What the exercise asks →
When the string "Htruthy" is part of a line below, that line should be copied.

───── Recorded data ─────

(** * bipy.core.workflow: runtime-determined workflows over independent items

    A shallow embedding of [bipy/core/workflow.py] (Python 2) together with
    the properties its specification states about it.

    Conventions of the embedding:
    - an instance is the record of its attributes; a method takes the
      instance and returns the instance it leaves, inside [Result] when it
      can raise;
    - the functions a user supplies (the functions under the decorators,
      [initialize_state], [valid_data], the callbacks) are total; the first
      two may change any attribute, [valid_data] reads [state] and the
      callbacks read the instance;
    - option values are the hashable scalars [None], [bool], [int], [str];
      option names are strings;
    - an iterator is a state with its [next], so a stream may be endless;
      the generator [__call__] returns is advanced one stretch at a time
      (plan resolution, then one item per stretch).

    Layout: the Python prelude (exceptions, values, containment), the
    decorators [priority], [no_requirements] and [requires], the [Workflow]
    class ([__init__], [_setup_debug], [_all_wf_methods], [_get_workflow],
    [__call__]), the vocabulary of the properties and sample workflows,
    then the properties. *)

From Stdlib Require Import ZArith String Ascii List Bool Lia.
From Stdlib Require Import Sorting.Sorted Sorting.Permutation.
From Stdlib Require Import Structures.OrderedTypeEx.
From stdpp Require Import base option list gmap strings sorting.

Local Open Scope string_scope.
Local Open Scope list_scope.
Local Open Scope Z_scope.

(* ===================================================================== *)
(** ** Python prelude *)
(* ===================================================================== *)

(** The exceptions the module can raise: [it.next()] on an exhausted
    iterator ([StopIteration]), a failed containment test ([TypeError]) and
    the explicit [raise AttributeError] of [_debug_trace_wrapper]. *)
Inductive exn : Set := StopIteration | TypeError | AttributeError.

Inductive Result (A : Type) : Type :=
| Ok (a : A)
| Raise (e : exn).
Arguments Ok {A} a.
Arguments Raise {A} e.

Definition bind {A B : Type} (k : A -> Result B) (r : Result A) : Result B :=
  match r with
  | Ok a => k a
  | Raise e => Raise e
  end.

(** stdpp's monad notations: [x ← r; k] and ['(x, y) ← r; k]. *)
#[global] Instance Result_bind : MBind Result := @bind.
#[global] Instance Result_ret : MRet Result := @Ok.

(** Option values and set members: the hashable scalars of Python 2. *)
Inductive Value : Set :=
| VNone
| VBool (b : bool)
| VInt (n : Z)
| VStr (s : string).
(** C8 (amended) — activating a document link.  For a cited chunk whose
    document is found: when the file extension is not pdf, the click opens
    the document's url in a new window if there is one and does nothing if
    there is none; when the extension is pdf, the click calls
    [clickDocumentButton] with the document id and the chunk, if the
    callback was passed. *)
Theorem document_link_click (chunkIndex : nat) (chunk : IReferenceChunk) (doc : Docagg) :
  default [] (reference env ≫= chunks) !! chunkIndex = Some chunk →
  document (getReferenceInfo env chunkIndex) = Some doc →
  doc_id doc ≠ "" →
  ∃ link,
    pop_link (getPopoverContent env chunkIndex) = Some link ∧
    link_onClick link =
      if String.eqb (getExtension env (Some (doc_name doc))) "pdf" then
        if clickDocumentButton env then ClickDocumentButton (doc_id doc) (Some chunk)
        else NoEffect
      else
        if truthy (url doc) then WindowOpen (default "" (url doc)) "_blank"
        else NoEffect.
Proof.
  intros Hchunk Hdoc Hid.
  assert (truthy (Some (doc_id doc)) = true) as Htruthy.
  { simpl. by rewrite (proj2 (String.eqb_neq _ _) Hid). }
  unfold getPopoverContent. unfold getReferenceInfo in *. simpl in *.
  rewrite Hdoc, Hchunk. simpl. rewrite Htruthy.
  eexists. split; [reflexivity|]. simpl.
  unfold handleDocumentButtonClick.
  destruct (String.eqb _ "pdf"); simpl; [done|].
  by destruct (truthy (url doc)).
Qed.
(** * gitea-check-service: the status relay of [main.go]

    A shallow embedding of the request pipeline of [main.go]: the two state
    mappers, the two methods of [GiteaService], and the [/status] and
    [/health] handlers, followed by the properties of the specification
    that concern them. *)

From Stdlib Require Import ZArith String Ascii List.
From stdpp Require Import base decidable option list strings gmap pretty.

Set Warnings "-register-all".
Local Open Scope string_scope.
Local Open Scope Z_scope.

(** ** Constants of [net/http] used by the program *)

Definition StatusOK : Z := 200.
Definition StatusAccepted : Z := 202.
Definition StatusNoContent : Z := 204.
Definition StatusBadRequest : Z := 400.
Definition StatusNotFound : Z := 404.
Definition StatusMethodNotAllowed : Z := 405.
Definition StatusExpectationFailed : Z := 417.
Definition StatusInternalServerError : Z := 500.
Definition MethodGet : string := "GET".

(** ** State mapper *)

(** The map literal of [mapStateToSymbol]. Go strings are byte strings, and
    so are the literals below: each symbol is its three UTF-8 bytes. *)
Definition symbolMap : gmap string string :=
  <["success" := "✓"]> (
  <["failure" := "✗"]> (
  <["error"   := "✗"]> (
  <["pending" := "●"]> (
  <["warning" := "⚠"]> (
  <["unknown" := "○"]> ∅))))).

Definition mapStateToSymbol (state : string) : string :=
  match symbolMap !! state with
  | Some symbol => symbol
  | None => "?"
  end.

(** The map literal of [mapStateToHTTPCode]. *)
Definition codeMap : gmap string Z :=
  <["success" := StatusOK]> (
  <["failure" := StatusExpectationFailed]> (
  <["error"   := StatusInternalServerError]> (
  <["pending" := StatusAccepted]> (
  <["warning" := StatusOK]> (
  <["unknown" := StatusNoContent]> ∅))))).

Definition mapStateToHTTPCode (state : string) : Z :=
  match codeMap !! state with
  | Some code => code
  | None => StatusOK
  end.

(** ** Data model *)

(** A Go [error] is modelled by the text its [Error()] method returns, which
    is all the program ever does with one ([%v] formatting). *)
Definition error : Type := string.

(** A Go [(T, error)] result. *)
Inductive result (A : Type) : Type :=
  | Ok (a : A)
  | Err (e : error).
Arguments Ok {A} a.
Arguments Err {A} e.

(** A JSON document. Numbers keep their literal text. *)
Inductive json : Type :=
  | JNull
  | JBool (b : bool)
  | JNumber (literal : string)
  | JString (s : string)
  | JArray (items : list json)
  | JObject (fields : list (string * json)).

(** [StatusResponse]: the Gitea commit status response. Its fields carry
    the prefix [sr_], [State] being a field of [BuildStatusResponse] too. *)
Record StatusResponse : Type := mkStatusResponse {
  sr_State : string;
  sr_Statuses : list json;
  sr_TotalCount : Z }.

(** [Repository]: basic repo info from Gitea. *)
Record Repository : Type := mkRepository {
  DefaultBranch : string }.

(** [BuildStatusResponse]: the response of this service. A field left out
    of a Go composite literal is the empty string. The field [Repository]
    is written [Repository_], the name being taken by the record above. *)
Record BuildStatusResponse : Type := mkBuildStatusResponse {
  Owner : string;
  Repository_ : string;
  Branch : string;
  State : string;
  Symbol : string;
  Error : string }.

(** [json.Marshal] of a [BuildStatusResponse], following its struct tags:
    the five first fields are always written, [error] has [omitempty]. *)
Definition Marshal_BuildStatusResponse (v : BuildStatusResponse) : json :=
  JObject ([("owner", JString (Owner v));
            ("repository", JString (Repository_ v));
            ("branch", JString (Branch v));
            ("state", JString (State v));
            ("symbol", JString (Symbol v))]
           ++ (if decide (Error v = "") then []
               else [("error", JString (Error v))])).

─────
───── Recorded data ─────

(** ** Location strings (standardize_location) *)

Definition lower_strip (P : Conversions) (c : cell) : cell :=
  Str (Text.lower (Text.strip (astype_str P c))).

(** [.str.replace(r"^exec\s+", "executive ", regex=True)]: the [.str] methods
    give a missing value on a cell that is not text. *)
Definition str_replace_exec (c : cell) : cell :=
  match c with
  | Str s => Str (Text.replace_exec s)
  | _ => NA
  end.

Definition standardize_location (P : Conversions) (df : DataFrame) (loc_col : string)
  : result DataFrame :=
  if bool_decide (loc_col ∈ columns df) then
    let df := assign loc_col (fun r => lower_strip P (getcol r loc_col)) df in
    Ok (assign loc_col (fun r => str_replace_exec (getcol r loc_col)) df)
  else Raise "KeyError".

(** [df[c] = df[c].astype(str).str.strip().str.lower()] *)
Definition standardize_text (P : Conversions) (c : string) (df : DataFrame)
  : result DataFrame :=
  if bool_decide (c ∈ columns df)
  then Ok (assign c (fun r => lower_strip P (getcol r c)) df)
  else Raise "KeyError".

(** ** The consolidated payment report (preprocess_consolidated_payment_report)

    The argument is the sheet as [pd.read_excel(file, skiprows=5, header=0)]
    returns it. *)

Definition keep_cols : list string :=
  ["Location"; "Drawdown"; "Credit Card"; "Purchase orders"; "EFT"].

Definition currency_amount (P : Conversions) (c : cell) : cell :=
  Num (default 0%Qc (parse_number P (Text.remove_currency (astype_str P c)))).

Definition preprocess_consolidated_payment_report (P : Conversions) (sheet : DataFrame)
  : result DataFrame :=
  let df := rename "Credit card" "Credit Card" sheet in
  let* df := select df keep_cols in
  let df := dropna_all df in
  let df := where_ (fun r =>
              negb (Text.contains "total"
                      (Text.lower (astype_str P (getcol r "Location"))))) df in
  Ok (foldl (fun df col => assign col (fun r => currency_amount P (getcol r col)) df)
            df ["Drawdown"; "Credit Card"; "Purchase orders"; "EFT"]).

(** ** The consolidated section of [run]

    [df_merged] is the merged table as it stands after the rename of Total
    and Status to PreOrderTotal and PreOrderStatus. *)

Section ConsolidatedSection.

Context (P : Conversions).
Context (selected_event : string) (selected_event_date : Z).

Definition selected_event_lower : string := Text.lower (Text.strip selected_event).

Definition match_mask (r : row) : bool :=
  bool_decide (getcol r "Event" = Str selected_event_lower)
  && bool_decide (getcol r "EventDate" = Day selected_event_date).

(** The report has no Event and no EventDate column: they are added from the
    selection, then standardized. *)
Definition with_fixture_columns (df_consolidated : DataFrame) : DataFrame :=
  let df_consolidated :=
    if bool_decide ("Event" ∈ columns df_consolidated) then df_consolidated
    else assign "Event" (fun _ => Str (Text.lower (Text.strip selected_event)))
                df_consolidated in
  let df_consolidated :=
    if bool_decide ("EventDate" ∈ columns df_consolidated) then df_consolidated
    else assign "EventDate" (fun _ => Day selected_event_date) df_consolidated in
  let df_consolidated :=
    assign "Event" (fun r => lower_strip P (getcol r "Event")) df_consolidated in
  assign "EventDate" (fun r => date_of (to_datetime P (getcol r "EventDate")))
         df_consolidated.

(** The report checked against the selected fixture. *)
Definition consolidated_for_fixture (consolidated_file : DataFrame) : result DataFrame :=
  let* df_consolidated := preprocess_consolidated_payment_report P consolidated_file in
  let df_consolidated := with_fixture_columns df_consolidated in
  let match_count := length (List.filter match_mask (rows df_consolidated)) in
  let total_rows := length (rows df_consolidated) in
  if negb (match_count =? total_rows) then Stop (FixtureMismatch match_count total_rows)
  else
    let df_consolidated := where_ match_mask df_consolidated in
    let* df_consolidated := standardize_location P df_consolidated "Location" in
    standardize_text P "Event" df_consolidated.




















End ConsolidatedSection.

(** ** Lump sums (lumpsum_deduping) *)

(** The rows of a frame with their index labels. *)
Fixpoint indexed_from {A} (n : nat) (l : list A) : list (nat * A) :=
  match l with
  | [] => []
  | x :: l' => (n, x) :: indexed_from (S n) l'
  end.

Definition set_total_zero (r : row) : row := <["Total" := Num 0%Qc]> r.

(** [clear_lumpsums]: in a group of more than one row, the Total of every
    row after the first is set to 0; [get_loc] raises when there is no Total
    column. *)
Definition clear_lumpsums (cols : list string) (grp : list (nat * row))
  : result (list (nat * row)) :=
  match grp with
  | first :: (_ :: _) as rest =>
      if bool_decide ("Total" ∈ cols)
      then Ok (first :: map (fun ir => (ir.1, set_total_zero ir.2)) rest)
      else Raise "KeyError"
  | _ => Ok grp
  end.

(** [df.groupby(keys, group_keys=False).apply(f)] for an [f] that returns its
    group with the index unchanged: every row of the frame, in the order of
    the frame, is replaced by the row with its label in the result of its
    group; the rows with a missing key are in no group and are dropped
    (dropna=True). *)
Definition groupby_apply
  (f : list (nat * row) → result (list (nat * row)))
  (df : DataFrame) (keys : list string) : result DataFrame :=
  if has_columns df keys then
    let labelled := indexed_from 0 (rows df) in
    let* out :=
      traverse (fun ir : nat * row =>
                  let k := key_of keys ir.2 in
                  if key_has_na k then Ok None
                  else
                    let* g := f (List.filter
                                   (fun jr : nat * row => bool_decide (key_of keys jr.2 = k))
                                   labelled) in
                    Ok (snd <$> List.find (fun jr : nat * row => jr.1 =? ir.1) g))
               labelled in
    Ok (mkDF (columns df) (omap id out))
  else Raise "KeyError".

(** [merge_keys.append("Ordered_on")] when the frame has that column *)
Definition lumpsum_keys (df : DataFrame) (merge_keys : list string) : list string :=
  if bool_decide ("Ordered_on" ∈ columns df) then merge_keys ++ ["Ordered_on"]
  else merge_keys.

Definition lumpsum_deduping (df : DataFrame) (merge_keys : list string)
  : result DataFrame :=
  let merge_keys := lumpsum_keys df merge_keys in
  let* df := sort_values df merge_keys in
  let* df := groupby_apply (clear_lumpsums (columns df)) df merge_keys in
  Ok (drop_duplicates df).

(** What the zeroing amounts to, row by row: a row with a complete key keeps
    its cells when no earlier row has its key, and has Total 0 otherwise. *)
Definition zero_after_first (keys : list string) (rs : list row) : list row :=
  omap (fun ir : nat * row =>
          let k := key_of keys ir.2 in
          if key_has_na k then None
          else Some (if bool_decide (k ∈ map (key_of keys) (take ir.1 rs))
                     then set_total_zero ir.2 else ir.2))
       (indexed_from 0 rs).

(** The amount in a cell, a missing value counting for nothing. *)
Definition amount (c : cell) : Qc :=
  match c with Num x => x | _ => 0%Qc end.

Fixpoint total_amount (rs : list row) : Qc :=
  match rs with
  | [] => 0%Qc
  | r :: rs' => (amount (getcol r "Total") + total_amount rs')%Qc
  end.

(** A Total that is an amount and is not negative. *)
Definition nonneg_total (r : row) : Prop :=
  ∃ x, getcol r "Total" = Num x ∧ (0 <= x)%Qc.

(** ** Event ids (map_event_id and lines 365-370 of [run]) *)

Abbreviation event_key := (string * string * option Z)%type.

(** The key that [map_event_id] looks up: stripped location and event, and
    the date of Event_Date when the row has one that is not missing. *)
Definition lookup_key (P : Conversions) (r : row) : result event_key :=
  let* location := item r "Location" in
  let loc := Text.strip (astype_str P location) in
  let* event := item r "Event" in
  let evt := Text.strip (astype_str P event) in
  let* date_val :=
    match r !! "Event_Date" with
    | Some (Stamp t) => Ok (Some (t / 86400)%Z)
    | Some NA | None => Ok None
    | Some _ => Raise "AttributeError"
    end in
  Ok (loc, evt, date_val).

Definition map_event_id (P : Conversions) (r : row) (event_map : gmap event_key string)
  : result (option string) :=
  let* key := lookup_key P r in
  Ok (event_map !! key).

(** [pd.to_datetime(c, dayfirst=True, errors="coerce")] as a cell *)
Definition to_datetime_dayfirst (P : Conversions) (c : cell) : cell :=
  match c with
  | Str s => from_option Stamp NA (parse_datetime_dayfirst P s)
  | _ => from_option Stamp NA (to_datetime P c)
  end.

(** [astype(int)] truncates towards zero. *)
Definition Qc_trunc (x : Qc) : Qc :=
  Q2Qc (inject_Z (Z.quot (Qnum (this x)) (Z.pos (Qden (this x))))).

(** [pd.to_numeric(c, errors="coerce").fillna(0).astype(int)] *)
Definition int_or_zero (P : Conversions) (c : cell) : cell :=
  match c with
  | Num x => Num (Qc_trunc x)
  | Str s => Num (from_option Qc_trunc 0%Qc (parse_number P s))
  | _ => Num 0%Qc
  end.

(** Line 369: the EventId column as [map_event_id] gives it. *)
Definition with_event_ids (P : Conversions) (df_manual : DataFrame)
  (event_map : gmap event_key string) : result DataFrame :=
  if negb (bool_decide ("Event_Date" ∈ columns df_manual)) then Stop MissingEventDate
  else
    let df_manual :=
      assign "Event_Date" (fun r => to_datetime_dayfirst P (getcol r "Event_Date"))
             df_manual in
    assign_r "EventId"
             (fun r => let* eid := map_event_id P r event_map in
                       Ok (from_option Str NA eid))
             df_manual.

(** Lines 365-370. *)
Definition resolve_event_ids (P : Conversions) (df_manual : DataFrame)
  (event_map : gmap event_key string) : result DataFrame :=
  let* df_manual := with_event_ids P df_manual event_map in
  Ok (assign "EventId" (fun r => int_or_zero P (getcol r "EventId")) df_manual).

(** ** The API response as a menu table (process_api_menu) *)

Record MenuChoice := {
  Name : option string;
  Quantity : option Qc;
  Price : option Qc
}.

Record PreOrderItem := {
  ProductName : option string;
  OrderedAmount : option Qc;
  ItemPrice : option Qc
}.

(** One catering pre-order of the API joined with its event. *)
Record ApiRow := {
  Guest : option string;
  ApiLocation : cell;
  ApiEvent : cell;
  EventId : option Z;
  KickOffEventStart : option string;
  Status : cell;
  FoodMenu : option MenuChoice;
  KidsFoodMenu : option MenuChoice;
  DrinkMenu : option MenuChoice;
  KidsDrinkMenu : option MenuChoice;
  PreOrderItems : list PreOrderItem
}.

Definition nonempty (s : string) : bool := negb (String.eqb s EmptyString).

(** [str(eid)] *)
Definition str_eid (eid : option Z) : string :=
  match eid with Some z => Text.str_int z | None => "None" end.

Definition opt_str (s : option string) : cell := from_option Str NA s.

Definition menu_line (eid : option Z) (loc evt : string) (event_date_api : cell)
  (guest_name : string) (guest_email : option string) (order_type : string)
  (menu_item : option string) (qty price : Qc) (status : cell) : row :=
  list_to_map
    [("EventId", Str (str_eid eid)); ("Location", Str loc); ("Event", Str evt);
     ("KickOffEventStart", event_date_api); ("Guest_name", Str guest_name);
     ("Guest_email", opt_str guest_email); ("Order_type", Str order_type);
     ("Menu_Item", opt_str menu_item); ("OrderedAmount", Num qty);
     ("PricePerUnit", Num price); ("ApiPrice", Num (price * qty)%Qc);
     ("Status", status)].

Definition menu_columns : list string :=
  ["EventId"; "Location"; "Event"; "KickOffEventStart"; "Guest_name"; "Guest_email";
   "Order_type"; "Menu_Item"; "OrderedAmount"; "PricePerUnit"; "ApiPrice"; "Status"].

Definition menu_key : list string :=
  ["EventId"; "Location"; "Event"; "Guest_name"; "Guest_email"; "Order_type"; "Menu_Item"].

─────

Output for this task →
  assert (truthy (Some (doc_id doc)) = true) as Htruthy.
  rewrite Hdoc, Hchunk. simpl. rewrite Htruthy.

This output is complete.